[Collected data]
+ + + + +

Definition base_18 : list ge25519_precomp :=
  [ mk_precomp
     (mk_fe 278151578291475 1810282338562947 1771599529530998 1383659409671631 685373414471841)
     (mk_fe 577009397403102 1791440261786291 2177643735971638 174546149911960 1412505077782326)
     (mk_fe 893719721537457 1201282458018197 1522349501711173 58011597740583 1130406465887139);
    mk_precomp
     (mk_fe 412607348255453 1280455764199780 2233277987330768 14180080401665 331584698417165)
     (mk_fe 262483770854550 990511055108216 526885552771698 571664396646158 354086190278723)
     (mk_fe 1820352417585487 24495617171480 1547899057533253 10041836186225 480457105094042);
    mk_precomp
     (mk_fe 2023310314989233 637905337525881 2106474638900687 557820711084072 1687858215057826)
     (mk_fe 1144168702609745 604444390410187 1544541121756138 1925315550126027 626401428894002)
     (mk_fe 1922168257351784 2018674099908659 1776454117494445 956539191509034 36031129147635);
    mk_precomp
     (mk_fe 544644538748041 1039872944430374 876750409130610 710657711326551 1216952687484972)
     (mk_fe 58242421545916 2035812695641843 2118491866122923 1191684463816273 46921517454099)
     (mk_fe 272268252444639 1374166457774292 2230115177009552 1053149803909880 1354288411641016);
    mk_precomp
     (mk_fe 1857910905368338 1754729879288912 885945464109877 1516096106802166 1602902393369811)
     (mk_fe 1193437069800958 901107149704790 999672920611411 477584824802207 364239578697845)
     (mk_fe 886299989548838 1538292895758047 1590564179491896 1944527126709657 837344427345298);
    mk_precomp
     (mk_fe 754558365378305 1712186480903618 1703656826337531 750310918489786 518996040250900)
     (mk_fe 1309847803895382 1462151862813074 211370866671570 1544595152703681 1027691798954090)
     (mk_fe 803217563745370 1884799722343599 1357706345069218 2244955901722095 730869460037413);
    mk_precomp
     (mk_fe 689299471295966 1831210565161071 1375187341585438 1106284977546171 1893781834054269)
     (mk_fe 696351368613042 1494385251239250 738037133616932 636385507851544 927483222611406)
     (mk_fe 1949114198209333 1104419699537997 783495707664463 1747473107602770 2002634765788641);
    mk_precomp
     (mk_fe 1607325776830197 530883941415333 1451089452727895 1581691157083423 496100432831154)
     (mk_fe 1068900648804224 2006891997072550 1134049269345549 1638760646180091 2055396084625778)
     (mk_fe 2222475519314561 1870703901472013 1884051508440561 1344072275216753 1318025677799069) ].

Definition base_19 : list ge25519_precomp :=
  [ mk_precomp
     (mk_fe 155711679280656 681100400509288 389811735211209 2135723811340709 408733211204125)
     (mk_fe 7813206966729 194444201427550 2071405409526507 1065605076176312 1645486789731291)
     (mk_fe 16625790644959 1647648827778410 1579910185572704 436452271048548 121070048451050);
    mk_precomp
     (mk_fe 1037263028552531 568385780377829 297953104144430 1558584511931211 2238221839292471)
     (mk_fe 190565267697443 672855706028058 338796554369226 337687268493904 853246848691734)
     (mk_fe 1763863028400139 766498079432444 1321118624818005 69494294452268 858786744165651);
    mk_precomp
     (mk_fe 1292056768563024 1456632109855638 1100631247050184 1386133165675321 1232898350193752)
     (mk_fe 366253102478259 525676242508811 1449610995265438 1183300845322183 185960306491545)
     (mk_fe 28315355815982 460422265558930 1799675876678724 1969256312504498 1051823843138725);
    mk_precomp
     (mk_fe 156914999361983 1606148405719949 1665208410108430 317643278692271 1383783705665320)
     (mk_fe 54684536365732 2210010038536222 1194984798155308 535239027773705 1516355079301361)
     (mk_fe 1484387703771650 198537510937949 2186282186359116 617687444857508 647477376402122);
    mk_precomp
     (mk_fe 2147715541830533 500032538445817 646380016884826 352227855331122 1488268620408052)
     (mk_fe 159386186465542 1877626593362941 618737197060512 1026674284330807 1158121760792685)
     (mk_fe 1744544377739822 1964054180355661 1685781755873170 2169740670377448 1286112621104591);
    mk_precomp
     (mk_fe 81977249784993 1667943117713086 1668983819634866 1605016835177615 1353960708075544)
     (mk_fe 1602253788689063 439542044889886 2220348297664483 657877410752869 157451572512238)
     (mk_fe 1029287186166717 65860128430192 525298368814832 1491902500801986 1461064796385400);
    mk_precomp
     (mk_fe 408216988729246 2121095722306989 913562102267595 1879708920318308 241061448436731)
     (mk_fe 1185483484383269 1356339572588553 584932367316448 102132779946470 1792922621116791)
     (mk_fe 1966196870701923 2230044620318636 1425982460745905 261167817826569 46517743394330);
    mk_precomp
     (mk_fe 107077591595359 884959942172345 27306869797400 2224911448949390 964352058245223)
     (mk_fe 1730194207717538 431790042319772 1831515233279467 1372080552768581 1074513929381760)
     (mk_fe 1450880638731607 1019861580989005 1229729455116861 1174945729836143 826083146840706) ].

Definition base_20 : list ge25519_precomp :=
  [ mk_precomp
     (mk_fe 1899935429242705 1602068751520477 940583196550370 82431069053859 1540863155745696)
     (mk_fe 2136688454840028 2099509000964294 1690800495246475 1217643678575476 828720645084218)
     (mk_fe 765548025667841 462473984016099 998061409979798 546353034089527 2212508972466858);
    mk_precomp
     (mk_fe 46575283771160 892570971573071 1281983193144090 1491520128287375 75847005908304)
     (mk_fe 1801436127943107 1734436817907890 1268728090345068 167003097070711 2233597765834956)
     (mk_fe 1997562060465113 1048700225534011 7615603985628 1855310849546841 2242557647635213);
    mk_precomp
     (mk_fe 1161017320376250 492624580169043 2169815802355237 976496781732542 1770879511019629)
     (mk_fe 1357044908364776 729130645262438 1762469072918979 1365633616878458 181282906404941)
     (mk_fe 1080413443139865 1155205815510486 1848782073549786 622566975152580 124965574467971);
    mk_precomp
     (mk_fe 1184526762066993 247622751762817 692129017206356 820018689412496 2188697339828085)
     (mk_fe 2020536369003019 202261491735136 1053169669150884 2056531979272544 778165514694311)
     (mk_fe 237404399610207 1308324858405118 1229680749538400 720131409105291 1958958863624906);
    mk_precomp
     (mk_fe 515583508038846 17656978857189 1717918437373989 1568052070792483 46975803123923)
     (mk_fe 281527309158085 36970532401524 866906920877543 2222282602952734 1289598729589882)
     (mk_fe 1278207464902042 494742455008756 1262082121427081 1577236621659884 1888786707293291);
    mk_precomp
     (mk_fe 353042527954210 1830056151907359 1111731275799225 174960955838824 404312815582675)
     (mk_fe 2064251142068628 1666421603389706 1419271365315441 468767774902855 191535130366583)
     (mk_fe 1716987058588002 1859366439773457 1767194234188234 64476199777924 1117233614485261);
    mk_precomp
     (mk_fe 984292135520292 135138246951259 2220652137473167 1722843421165029 190482558012909)
     (mk_fe 298845952651262 1166086588952562 1179896526238434 1347812759398693 1412945390096208)
     (mk_fe 1143239552672925 906436640714209 2177000572812152 2075299936108548 325186347798433);
    mk_precomp
     (mk_fe 721024854374772 684487861263316 1373438744094159 2193186935276995 1387043709851261)
     (mk_fe 418098668140962 715065997721283 1471916138376055 2168570337288357 937812682637044)
     (mk_fe 1043584187226485 2143395746619356 2209558562919611 482427979307092 847556718384018) ].

Definition base_21 : list ge25519_precomp :=
  [ mk_precomp
     (mk_fe 1248731221520759 1465200936117687 540803492710140 52978634680892 261434490176109)
     (mk_fe 1057329623869501 620334067429122 461700859268034 2012481616501857 297268569108938)
     (mk_fe 1055352180870759 1553151421852298 1510903185371259 1470458349428097 1226259419062731);
    mk_precomp
     (mk_fe 1492988790301668 790326625573331 1190107028409745 1389394752159193 1620408196604194)
     (mk_fe 47000654413729 1004754424173864 1868044813557703 173236934059409 588771199737015)
     (mk_fe 30498470091663 1082245510489825 576771653181956 806509986132686 1317634017056939);
    mk_precomp
     (mk_fe 420308055751555 1493354863316002 165206721528088 1884845694919786 2065456951573059)
     (mk_fe 1115636332012334 1854340990964155 83792697369514 1972177451994021 457455116057587)
     (mk_fe 1698968457310898 1435137169051090 1083661677032510 938363267483709 340103887207182);
    mk_precomp
     (mk_fe 1995325341336574 911500251774648 164010755403692 855378419194762 1573601397528842)
     (mk_fe 241719380661528 310028521317150 1215881323380194 1408214976493624 2141142156467363)
     (mk_fe 1315157046163473 727368447885818 1363466668108618 1668921439990361 1398483384337907);
    mk_precomp
     (mk_fe 75029678299646 1015388206460473 1849729037055212 1939814616452984 444404230394954)
     (mk_fe 2053597130993710 2024431685856332 2233550957004860 2012407275509545 872546993104440)
     (mk_fe 1217269667678610 599909351968693 1390077048548598 1471879360694802 739586172317596);
    mk_precomp
     (mk_fe 1718318639380794 1560510726633958 904462881159922 1418028351780052 94404349451937)
     (mk_fe 2132502667405250 214379346175414 1502748313768060 1960071701057800 1353971822643138)
     (mk_fe 319394212043702 2127459436033571 717646691535162 663366796076914 318459064945314);
    mk_precomp
     (mk_fe 405989424923593 1960452633787083 667349034401665 1492674260767112 1451061489880787)
     (mk_fe 947085906234007 323284730494107 1485778563977200 728576821512394 901584347702286)
     (mk_fe 1575783124125742 2126210792434375 1569430791264065 1402582372904727 1891780248341114);
    mk_precomp
     (mk_fe 838432205560695 1997703511451664 1018791879907867 1662001808174331 78328132957753)
     (mk_fe 739152638255629 2074935399403557 505483666745895 1611883356514088 628654635394878)
     (mk_fe 1822054032121349 643057948186973 7306757352712 577249257962099 284735863382083) ].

+ + + + +

Set down precisely the lines above between the line holding "(mk_fe 1115636332012334 1854340990964155" and the line holding "(mk_fe 75029678299646 1015388206460473", inclusive, and nothing beyond them.

     (mk_fe 1115636332012334 1854340990964155 83792697369514 1972177451994021 457455116057587)
     (mk_fe 1698968457310898 1435137169051090 1083661677032510 938363267483709 340103887207182);
    mk_precomp
     (mk_fe 1995325341336574 911500251774648 164010755403692 855378419194762 1573601397528842)
     (mk_fe 241719380661528 310028521317150 1215881323380194 1408214976493624 2141142156467363)
     (mk_fe 1315157046163473 727368447885818 1363466668108618 1668921439990361 1398483384337907);
    mk_precomp
     (mk_fe 75029678299646 1015388206460473 1849729037055212 1939814616452984 444404230394954)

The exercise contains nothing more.